En cualquier caso, el partido de Abascal será indispensable para su papel como «llave» de la gobernabilidad es clave. El PP y Vox sumarían más del 52 % del electorado, si bien la fragmentación de la derecha en provincias con pocos escaños podría beneficiar al PSOE. Además, y pese a tener que entenderse para la formación del gobierno, ambas fuerzas conservadoras están siendo especialmente agresivas entre sí, puesto que ambos saben que compiten por el mismo electorado.
Igualmente, está por ver cuál es el papel del partido de Alvise (SALF), que si bien no parece tener posibilidades de obtener representación, sí puede arañar unos votos indispensables para conseguir procuradores disputados entre varios partidos.
Influencia exterior en la recta final
No hay que obviar que esta campaña electoral se está sustentando en gran medida en muchos elementos externos, relevando los asuntos regionales y locales a un plano de igualdad o, incluso, a un segundo orden de importancia. Así, la activación del tratado comercial UE-Mercosur está siendo una de las principales bazas en la campaña de Vox, quien defiende —en consonancia con Agrupación Nacional francesa— que este tratado va contra los intereses de los agricultores y ganaderos españoles en general y castellanoleoneses en particular.
Igualmente, la reciente guerra en Irán, iniciada hace dos semanas por EE. UU. e Israel y la respuesta de Teherán, ha generado una inestabilidad global que está conllevando un encarecimiento generalizado del combustible, la energía y la paralización de ciertas rutas de comercio. En este contexto, el papel del presidente del Gobierno, Pedro Sánchez, frente a las acciones de Trump y Netanyahu, también está teniendo un impacto directo en la campaña.

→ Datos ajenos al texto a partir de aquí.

(** * Infracost: configuration resolution and start-up orchestration

    A shallow embedding of [internal/config/config.go] and
    [cmd/infracost/main.go].

    - Go strings are byte strings ([string]); a [*T] that may be nil is an
      [option T]; an [error] result is an [option error] ([None] is nil).
    - A method with a pointer receiver takes the receiver's value and returns
      the updated value next to its result.
    - The process-wide logrus logger is an explicit [Logger] value that is
      threaded through the functions that reconfigure it.
    - [main] and the goroutine of [startUpdateCheck] are programs of a small
      process language ([Prog]); their interleavings are the runs of a step
      relation over the two tasks and the unbuffered hand-off channel. *)

From stdpp Require Import base strings list gmap sorting.
From Stdlib Require Import Ascii ZArith Lia.

Local Open Scope string_scope.
Local Open Scope Z_scope.

(** ** Errors *)

(** The error values that reach this code.  [errorString] is an opaque error
    made by [errors.New]; [withMessage] is the wrapper of [errors.Wrap] and
    [errors.WithMessage] (it has an [Unwrap] method); [levelError] is the
    error of [logrus.ParseLevel]; [NumError] is [*strconv.NumError] with
    [strconv.ErrSyntax]; [ParseError] is [*envconfig.ParseError];
    [ErrInvalidSpecification] is envconfig's sentinel of that name.

    Modelled from the spec: package [internal/events] is not part of the
    sources.  [eventsError] is its [*events.Error], the labeled event error
    of the glossary: a short label next to the error that carries the full
    human-readable message. *)
Inductive error : Type :=
| errorString (s : string)
| withMessage (msg : string) (cause : error)
| eventsError (Label : string) (Err : error)
| levelError (lvl : string)
| NumError (Func Num : string)
| ParseError (KeyName FieldName TypeName Value : string) (Err : error)
| ErrInvalidSpecification.

Module events.
Record Error := { Label : string; Err : error }.
End events.

(** [errors.As(err, &eventsError)] with a target of type [*events.Error]:
    the first error of the [Unwrap] chain that is an [*events.Error]. *)
Fixpoint errors_As (err : error) : option events.Error :=
  match err with
  | eventsError l e => Some {| events.Label := l; events.Err := e |}
  | withMessage _ cause => errors_As cause
  | _ => None
  end.

(** ** Library functions on strings *)

Module strings.

Definition lowerByte (c : ascii) : ascii :=
  let n := nat_of_ascii c in
  if ((65 <=? n) && (n <=? 90))%nat then ascii_of_nat (n + 32) else c.

(** [strings.ToLower] on the UTF-8 bytes of a string.  An ASCII capital is
    mapped to its small letter; U+0130 (bytes 196 176) and U+212A (bytes
    226 132 170) are the two other characters whose lower case is ASCII
    (i and k).  Every other byte is kept: the lower case of any other
    character is not ASCII, which is all a comparison with an ASCII name
    can observe. *)
Fixpoint ToLower (s : string) : string :=
  match s with
  | EmptyString => EmptyString
  | String "196"%char (String "176"%char r) => String "i"%char (ToLower r)
  | String "226"%char (String "132"%char (String "170"%char r)) =>
      String "k"%char (ToLower r)
  | String c r => String (lowerByte c) (ToLower r)
  end.

End strings.

Module strconv.

(** [strconv.ParseBool]. *)
Definition ParseBool (str : string) : bool + error :=
  if bool_decide (str ∈ ["1"; "t"; "T"; "TRUE"; "true"; "True"]) then inl true
  else if bool_decide (str ∈ ["0"; "f"; "F"; "FALSE"; "false"; "False"]) then inl false
  else inr (NumError "ParseBool" str).

End strconv.

(** ** logrus *)

Module logrus.

Inductive Level :=
| PanicLevel | FatalLevel | ErrorLevel | WarnLevel
| InfoLevel | DebugLevel | TraceLevel.

(** [logrus.ParseLevel]: the level name is compared in lower case. *)
Definition ParseLevel (lvl : string) : Level + error :=
  let l := strings.ToLower lvl in
  if bool_decide (l = "panic") then inl PanicLevel
  else if bool_decide (l = "fatal") then inl FatalLevel
  else if bool_decide (l = "error") then inl ErrorLevel
  else if bool_decide (l = "warn") then inl WarnLevel
  else if bool_decide (l = "warning") then inl WarnLevel
  else if bool_decide (l = "info") then inl InfoLevel
  else if bool_decide (l = "debug") then inl DebugLevel
  else if bool_decide (l = "trace") then inl TraceLevel
  else inr (levelError lvl).

(** Where the logger writes: [ioutil.Discard] or [os.Stderr]. *)
Inductive Writer := Discard | Stderr.

(** The formatter: the one a fresh logger has, or a [TextFormatter] with
    the fields that [ConfigureLogger] sets. *)
Inductive Formatter :=
| defaultFormatter
| TextFormatter (FullTimestamp DisableColors : bool)
                (SortingFunc : list string → list string).

(** The standard (process-wide) logger. *)
Record Logger := { Formatter_ : Formatter; Out : Writer; Level_ : Level }.

(** The logger of a process that has not configured it. *)
Definition std : Logger :=
  {| Formatter_ := defaultFormatter; Out := Stderr; Level_ := InfoLevel |}.

Definition SetFormatter (f : Formatter) (l : Logger) : Logger :=
  {| Formatter_ := f; Out := Out l; Level_ := Level_ l |}.
Definition SetOutput (w : Writer) (l : Logger) : Logger :=
  {| Formatter_ := Formatter_ l; Out := w; Level_ := Level_ l |}.
Definition SetLevel (v : Level) (l : Logger) : Logger :=
  {| Formatter_ := Formatter_ l; Out := Out l; Level_ := v |}.

End logrus.

(** ** The data model of package config *)

Module Project.
Record t := {
  Path : string;
  TerraformPlanFlags : string;
  TerraformBinary : string;
  TerraformWorkspace : string;
  TerraformCloudHost : string;
  TerraformCloudToken : string;
  UsageFile : string;
  TerraformUseState : bool
}.

(** The zero value, [Project{}]. *)
Definition zero : t :=
  {| Path := ""; TerraformPlanFlags := ""; TerraformBinary := "";
     TerraformWorkspace := ""; TerraformCloudHost := "";
     TerraformCloudToken := ""; UsageFile := ""; TerraformUseState := false |}.

Definition set_TerraformBinary (v : string) (p : t) : t :=
  {| Path := Path p; TerraformPlanFlags := TerraformPlanFlags p;
     TerraformBinary := v;
     TerraformWorkspace := TerraformWorkspace p;
     TerraformCloudHost := TerraformCloudHost p;
     TerraformCloudToken := TerraformCloudToken p;
     UsageFile := UsageFile p; TerraformUseState := TerraformUseState p |}.
Definition set_TerraformWorkspace (v : string) (p : t) : t :=
  {| Path := Path p; TerraformPlanFlags := TerraformPlanFlags p;
     TerraformBinary := TerraformBinary p;
     TerraformWorkspace := v;
     TerraformCloudHost := TerraformCloudHost p;
     TerraformCloudToken := TerraformCloudToken p;
     UsageFile := UsageFile p; TerraformUseState := TerraformUseState p |}.
Definition set_TerraformCloudHost (v : string) (p : t) : t :=
  {| Path := Path p; TerraformPlanFlags := TerraformPlanFlags p;
     TerraformBinary := TerraformBinary p;
     TerraformWorkspace := TerraformWorkspace p;
     TerraformCloudHost := v;
     TerraformCloudToken := TerraformCloudToken p;
     UsageFile := UsageFile p; TerraformUseState := TerraformUseState p |}.
Definition set_TerraformCloudToken (v : string) (p : t) : t :=
  {| Path := Path p; TerraformPlanFlags := TerraformPlanFlags p;
     TerraformBinary := TerraformBinary p;
     TerraformWorkspace := TerraformWorkspace p;
     TerraformCloudHost := TerraformCloudHost p;
     TerraformCloudToken := v;
     UsageFile := UsageFile p; TerraformUseState := TerraformUseState p |}.
End Project.

(** Modelled from the spec: the declarations of [Environment], [State] and
    [Credentials] are not part of the sources.  [Environment] has the fields
    that the sources assign; [State] is the persisted install record with
    its install identifier; [Credentials] is the persisted authentication
    material, kept opaque. *)
Module Environment.
Record t := {
  InstallID : string;
  HasConfigFile : bool;
  IsDefaultPricingAPIEndpoint : bool;
  Flags : list string
}.

Definition set_InstallID (v : string) (e : t) : t :=
  {| InstallID := v; HasConfigFile := HasConfigFile e;
     IsDefaultPricingAPIEndpoint := IsDefaultPricingAPIEndpoint e;
     Flags := Flags e |}.
Definition set_HasConfigFile (v : bool) (e : t) : t :=
  {| InstallID := InstallID e; HasConfigFile := v;
     IsDefaultPricingAPIEndpoint := IsDefaultPricingAPIEndpoint e;
     Flags := Flags e |}.
Definition set_IsDefaultPricingAPIEndpoint (v : bool) (e : t) : t :=
  {| InstallID := InstallID e; HasConfigFile := HasConfigFile e;
     IsDefaultPricingAPIEndpoint := v; Flags := Flags e |}.
Definition set_Flags (v : list string) (e : t) : t :=
  {| InstallID := InstallID e; HasConfigFile := HasConfigFile e;
     IsDefaultPricingAPIEndpoint := IsDefaultPricingAPIEndpoint e;
     Flags := v |}.
End Environment.

Module State.
Record t := { InstallID : string }.
Definition zero : t := {| InstallID := "" |}.
End State.

Module Credentials.
Record t := { material : string }.
Definition zero : t := {| material := "" |}.
End Credentials.

(** [Environment] is a pointer that [DefaultConfig] allocates and that is
    never nil afterwards; [State] is nil until [loadState] has run. *)
Module Config.
Record t := {
  Environment_ : Environment.t;
  State_ : option State.t;
  Credentials_ : Credentials.t;

  Version : string;
  LogLevel : string;
  NoColor : bool;
  SkipUpdateCheck : bool;

  APIKey : string;
  PricingAPIEndpoint : string;
  DefaultPricingAPIEndpoint : string;
  DashboardAPIEndpoint : string;

  Projects : list (option Project.t);
  Format : string;
  ShowSkipped : bool;
  SyncUsageFile : bool;
  Fields : list string
}.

En tercer lugar, la parálisis en la formación del gobierno en Extremadura entre un PP y Vox condenados a llegar a una entente, puede ser utilizada por ambas partes como arma arrojadiza con el fin de convencer a ciertos votantes de cambiar de opción o, incluso, abstenerse de votar.
La cifra mágica del 20 %
De este modo, la formación de Abascal afronta las elecciones con el objetivo de consolidarse como tercera fuerza en Castilla y León, superar el techo del 20 % de los votos y mantener su influencia creciente en el gobierno de Mañueco. En clave nacional, de conseguir los resultados esperados, Vox redoblará sus exigencias ante un PP que, si bien sigue siendo la opción favorita entre la mayoría de los votantes, muestra una parálisis programática y discursiva generalizada.
Sin embargo, estos comicios son especialmente interesantes por la variedad de escenarios que presentan: Valladolid, León, Burgos e incluso Salamanca pueden ser escenario de discursos mucho más heterogéneos, en tanto que su «alto» número de escaños permite un reparto más proporcional. Por el contrario, Palencia, Ávila, Segovia y Zamora y Soria se centrarán en temas propios de la España vaciada. No hay que olvidar que en Castilla y León el 50 % de la población vive en zonas rurales.